[TASK DESCRIPTION] Find the line with "listening_steps (listening_port_table e).1" in the entries below. Repeat it, every following line, and the line with "unfold listening_port_table. rewrite Hreq. simpl. rewrite", exactly and with nothing added.

[DATASET ENTRIES]
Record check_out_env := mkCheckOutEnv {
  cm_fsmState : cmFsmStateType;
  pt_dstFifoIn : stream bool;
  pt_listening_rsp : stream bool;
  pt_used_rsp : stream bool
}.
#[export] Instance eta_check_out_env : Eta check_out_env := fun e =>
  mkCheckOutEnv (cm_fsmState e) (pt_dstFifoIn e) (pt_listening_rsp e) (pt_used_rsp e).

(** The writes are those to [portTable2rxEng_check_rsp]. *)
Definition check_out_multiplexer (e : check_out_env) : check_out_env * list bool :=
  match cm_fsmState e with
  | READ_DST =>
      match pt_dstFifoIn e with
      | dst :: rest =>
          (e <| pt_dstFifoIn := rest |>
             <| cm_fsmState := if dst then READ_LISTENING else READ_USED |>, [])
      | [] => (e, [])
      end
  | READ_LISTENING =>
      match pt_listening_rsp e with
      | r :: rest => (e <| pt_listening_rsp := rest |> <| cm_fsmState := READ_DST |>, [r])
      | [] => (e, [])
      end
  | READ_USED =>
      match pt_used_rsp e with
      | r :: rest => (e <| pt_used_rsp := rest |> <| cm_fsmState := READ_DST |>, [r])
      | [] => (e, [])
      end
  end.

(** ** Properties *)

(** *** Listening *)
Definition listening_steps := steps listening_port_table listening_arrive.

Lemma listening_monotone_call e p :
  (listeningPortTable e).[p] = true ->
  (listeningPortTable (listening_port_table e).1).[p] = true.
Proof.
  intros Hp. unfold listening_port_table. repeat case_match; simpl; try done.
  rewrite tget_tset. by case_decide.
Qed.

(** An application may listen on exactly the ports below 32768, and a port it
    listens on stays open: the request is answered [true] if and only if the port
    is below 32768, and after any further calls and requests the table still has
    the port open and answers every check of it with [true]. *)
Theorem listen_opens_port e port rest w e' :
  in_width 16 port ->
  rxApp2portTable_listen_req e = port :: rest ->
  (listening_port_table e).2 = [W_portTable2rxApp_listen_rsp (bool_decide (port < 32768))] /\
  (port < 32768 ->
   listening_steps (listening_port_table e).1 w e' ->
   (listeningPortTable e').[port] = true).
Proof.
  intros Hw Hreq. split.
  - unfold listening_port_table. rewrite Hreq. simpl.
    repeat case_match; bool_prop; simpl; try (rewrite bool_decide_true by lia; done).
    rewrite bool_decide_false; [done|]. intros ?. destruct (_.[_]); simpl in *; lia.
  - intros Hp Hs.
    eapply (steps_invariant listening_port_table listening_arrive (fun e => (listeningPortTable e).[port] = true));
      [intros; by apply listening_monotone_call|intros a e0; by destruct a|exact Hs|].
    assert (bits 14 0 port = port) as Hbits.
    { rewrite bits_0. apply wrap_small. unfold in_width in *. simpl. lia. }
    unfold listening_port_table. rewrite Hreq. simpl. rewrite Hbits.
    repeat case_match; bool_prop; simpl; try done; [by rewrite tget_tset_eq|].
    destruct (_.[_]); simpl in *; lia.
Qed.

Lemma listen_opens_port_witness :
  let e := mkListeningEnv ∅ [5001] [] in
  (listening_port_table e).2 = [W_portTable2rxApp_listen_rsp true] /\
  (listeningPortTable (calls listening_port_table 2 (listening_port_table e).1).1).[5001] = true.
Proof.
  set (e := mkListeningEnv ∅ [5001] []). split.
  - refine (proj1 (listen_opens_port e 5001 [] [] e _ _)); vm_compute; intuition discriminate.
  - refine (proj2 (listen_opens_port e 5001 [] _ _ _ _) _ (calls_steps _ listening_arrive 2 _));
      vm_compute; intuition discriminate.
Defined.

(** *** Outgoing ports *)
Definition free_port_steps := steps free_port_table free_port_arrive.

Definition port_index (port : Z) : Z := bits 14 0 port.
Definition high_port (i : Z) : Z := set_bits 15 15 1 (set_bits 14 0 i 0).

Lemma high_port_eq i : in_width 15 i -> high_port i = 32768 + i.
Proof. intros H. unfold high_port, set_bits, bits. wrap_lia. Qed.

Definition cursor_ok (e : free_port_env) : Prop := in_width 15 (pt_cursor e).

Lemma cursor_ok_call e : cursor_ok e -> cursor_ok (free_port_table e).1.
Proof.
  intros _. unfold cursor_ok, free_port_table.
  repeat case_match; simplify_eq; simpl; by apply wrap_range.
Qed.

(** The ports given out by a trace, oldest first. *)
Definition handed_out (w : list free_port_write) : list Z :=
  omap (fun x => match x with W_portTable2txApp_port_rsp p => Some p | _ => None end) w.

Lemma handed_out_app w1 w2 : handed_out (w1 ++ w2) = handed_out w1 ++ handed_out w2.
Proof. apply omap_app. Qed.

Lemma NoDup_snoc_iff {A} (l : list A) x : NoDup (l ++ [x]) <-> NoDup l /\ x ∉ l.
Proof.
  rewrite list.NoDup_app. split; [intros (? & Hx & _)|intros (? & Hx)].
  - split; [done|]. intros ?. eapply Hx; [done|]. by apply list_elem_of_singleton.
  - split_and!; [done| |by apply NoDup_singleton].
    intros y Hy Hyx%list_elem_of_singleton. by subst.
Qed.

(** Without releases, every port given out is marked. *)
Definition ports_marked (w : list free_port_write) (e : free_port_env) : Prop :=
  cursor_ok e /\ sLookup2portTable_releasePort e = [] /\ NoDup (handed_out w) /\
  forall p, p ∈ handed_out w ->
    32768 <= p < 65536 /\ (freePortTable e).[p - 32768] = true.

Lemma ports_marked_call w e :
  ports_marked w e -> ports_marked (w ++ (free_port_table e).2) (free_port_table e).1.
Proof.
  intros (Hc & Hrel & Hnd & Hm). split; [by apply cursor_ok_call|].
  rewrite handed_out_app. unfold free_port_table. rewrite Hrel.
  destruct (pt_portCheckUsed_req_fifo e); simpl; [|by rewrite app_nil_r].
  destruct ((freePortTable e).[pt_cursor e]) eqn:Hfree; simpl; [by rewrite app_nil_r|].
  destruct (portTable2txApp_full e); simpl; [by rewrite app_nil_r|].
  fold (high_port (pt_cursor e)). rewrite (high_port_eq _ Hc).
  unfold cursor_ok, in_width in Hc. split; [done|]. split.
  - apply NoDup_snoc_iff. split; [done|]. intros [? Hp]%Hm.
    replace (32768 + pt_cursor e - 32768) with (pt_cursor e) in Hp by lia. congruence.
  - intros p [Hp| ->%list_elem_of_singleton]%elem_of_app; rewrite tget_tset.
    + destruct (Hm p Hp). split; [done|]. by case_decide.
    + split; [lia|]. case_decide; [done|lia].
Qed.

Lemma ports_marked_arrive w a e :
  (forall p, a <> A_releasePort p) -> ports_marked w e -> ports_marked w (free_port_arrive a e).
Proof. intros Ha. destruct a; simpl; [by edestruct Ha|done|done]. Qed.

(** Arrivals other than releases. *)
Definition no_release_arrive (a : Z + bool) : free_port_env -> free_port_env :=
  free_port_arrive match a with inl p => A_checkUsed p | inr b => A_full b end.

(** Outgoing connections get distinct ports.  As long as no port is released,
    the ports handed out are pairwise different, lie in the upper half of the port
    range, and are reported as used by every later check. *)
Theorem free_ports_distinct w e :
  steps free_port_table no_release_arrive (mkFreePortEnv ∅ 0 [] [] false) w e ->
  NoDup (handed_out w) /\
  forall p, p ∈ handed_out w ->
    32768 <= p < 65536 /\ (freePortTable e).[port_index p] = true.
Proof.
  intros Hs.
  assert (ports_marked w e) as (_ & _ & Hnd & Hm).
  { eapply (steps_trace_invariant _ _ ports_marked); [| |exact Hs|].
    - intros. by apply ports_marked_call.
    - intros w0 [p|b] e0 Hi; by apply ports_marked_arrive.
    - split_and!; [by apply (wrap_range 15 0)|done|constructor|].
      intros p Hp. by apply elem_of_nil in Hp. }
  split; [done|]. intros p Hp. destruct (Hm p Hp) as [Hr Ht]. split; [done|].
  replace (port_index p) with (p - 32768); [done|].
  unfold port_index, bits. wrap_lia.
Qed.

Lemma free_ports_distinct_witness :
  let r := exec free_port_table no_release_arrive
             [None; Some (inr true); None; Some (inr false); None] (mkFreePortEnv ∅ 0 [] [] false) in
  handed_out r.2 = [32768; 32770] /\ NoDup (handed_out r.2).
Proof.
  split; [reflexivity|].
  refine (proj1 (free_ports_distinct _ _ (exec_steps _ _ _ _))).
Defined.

[ANSWER BOX]
   listening_steps (listening_port_table e).1 w e' ->
   (listeningPortTable e').[port] = true).
Proof.
  intros Hw Hreq. split.
  - unfold listening_port_table. rewrite Hreq. simpl.
    repeat case_match; bool_prop; simpl; try (rewrite bool_decide_true by lia; done).
    rewrite bool_decide_false; [done|]. intros ?. destruct (_.[_]); simpl in *; lia.
  - intros Hp Hs.
    eapply (steps_invariant listening_port_table listening_arrive (fun e => (listeningPortTable e).[port] = true));
      [intros; by apply listening_monotone_call|intros a e0; by destruct a|exact Hs|].
    assert (bits 14 0 port = port) as Hbits.
    { rewrite bits_0. apply wrap_small. unfold in_width in *. simpl. lia. }
    unfold listening_port_table. rewrite Hreq. simpl. rewrite Hbits.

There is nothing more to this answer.